(EXERCISE DATA):
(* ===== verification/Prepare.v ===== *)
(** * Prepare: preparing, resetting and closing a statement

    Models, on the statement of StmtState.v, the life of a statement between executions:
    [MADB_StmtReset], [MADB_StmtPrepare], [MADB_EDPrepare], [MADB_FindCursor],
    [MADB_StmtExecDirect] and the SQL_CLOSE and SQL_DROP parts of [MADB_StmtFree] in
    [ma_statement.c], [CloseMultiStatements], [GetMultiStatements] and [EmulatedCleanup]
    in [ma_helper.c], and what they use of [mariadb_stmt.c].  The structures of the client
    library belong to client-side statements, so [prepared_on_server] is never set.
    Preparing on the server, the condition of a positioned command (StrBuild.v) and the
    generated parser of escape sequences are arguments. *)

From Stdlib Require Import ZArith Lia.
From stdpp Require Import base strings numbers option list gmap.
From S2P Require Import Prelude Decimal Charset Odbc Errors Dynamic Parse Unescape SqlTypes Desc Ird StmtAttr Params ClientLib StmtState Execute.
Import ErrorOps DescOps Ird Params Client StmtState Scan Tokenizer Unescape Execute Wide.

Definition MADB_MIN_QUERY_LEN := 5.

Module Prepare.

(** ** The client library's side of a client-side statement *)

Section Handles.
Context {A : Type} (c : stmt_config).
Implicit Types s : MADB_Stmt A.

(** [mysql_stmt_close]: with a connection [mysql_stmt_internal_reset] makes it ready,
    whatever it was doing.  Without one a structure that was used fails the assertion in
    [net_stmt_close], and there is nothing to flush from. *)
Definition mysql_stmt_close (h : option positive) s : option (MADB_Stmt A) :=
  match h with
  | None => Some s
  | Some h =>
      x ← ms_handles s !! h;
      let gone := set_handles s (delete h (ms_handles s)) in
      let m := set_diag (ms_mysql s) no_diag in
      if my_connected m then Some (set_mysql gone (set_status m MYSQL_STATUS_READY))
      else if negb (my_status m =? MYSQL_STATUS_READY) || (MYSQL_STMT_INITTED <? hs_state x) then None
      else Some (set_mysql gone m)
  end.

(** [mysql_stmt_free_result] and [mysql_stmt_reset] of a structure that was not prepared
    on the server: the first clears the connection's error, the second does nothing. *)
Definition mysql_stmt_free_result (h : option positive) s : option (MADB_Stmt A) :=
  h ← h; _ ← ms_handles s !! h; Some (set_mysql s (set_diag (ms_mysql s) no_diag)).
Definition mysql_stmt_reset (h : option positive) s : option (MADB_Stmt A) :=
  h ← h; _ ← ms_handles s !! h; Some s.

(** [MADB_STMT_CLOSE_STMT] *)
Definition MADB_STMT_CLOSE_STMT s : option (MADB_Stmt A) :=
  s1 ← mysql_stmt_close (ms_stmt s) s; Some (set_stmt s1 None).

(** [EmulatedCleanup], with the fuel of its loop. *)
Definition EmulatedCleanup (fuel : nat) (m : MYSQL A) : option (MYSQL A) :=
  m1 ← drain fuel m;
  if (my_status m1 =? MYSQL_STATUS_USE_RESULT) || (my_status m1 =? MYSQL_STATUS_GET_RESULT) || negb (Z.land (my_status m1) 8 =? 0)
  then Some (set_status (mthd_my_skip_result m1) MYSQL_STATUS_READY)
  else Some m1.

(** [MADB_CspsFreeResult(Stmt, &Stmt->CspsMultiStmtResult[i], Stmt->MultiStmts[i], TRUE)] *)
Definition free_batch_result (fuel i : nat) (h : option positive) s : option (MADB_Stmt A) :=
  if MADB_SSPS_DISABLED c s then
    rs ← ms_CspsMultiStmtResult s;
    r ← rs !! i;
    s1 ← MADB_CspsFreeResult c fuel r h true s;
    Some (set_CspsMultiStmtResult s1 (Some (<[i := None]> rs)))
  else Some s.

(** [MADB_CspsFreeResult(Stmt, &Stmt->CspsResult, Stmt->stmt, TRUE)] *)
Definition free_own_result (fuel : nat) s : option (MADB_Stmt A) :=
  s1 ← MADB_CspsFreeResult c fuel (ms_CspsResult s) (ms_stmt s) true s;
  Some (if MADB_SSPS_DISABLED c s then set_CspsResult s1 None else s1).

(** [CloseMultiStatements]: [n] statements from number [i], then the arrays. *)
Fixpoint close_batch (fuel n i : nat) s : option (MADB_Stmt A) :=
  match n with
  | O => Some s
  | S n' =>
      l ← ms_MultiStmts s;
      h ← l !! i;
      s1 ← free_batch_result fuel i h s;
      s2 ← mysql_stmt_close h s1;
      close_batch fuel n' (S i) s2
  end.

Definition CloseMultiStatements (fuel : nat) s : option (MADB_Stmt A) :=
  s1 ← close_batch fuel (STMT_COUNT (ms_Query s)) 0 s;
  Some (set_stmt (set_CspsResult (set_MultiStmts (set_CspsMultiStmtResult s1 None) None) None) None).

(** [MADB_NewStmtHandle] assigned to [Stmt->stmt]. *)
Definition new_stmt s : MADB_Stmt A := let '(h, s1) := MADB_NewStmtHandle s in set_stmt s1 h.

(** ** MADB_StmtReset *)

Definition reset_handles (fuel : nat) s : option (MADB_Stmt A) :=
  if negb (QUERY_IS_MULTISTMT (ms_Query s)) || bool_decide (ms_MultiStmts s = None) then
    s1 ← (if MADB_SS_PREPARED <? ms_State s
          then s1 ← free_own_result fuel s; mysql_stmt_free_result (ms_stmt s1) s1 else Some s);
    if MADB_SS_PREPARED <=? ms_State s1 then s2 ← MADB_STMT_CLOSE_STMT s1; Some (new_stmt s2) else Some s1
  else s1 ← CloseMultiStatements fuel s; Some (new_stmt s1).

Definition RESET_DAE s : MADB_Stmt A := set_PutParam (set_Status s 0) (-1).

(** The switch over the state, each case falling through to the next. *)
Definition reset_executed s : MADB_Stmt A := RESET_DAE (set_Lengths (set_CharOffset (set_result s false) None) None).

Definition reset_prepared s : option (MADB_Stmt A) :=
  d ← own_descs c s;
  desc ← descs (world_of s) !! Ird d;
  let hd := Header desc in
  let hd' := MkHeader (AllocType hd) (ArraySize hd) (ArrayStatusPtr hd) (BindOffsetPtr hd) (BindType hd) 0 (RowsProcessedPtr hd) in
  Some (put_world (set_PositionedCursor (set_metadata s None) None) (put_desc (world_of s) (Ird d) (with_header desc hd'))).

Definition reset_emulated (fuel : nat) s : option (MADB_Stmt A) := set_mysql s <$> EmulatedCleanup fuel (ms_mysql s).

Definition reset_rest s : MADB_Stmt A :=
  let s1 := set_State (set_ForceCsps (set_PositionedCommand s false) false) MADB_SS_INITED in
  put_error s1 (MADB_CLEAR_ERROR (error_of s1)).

(WHAT IS EXPECTED): Using the entries above, give again exactly the lines from the line holding "on the server: the" through the line holding "m1 ← drain fuel m;". Include both end lines and nothing else.

(COMPLETED TASK):
    on the server: the first clears the connection's error, the second does nothing. *)
Definition mysql_stmt_free_result (h : option positive) s : option (MADB_Stmt A) :=
  h ← h; _ ← ms_handles s !! h; Some (set_mysql s (set_diag (ms_mysql s) no_diag)).
Definition mysql_stmt_reset (h : option positive) s : option (MADB_Stmt A) :=
  h ← h; _ ← ms_handles s !! h; Some s.

(** [MADB_STMT_CLOSE_STMT] *)
Definition MADB_STMT_CLOSE_STMT s : option (MADB_Stmt A) :=
  s1 ← mysql_stmt_close (ms_stmt s) s; Some (set_stmt s1 None).

(** [EmulatedCleanup], with the fuel of its loop. *)
Definition EmulatedCleanup (fuel : nat) (m : MYSQL A) : option (MYSQL A) :=
  m1 ← drain fuel m;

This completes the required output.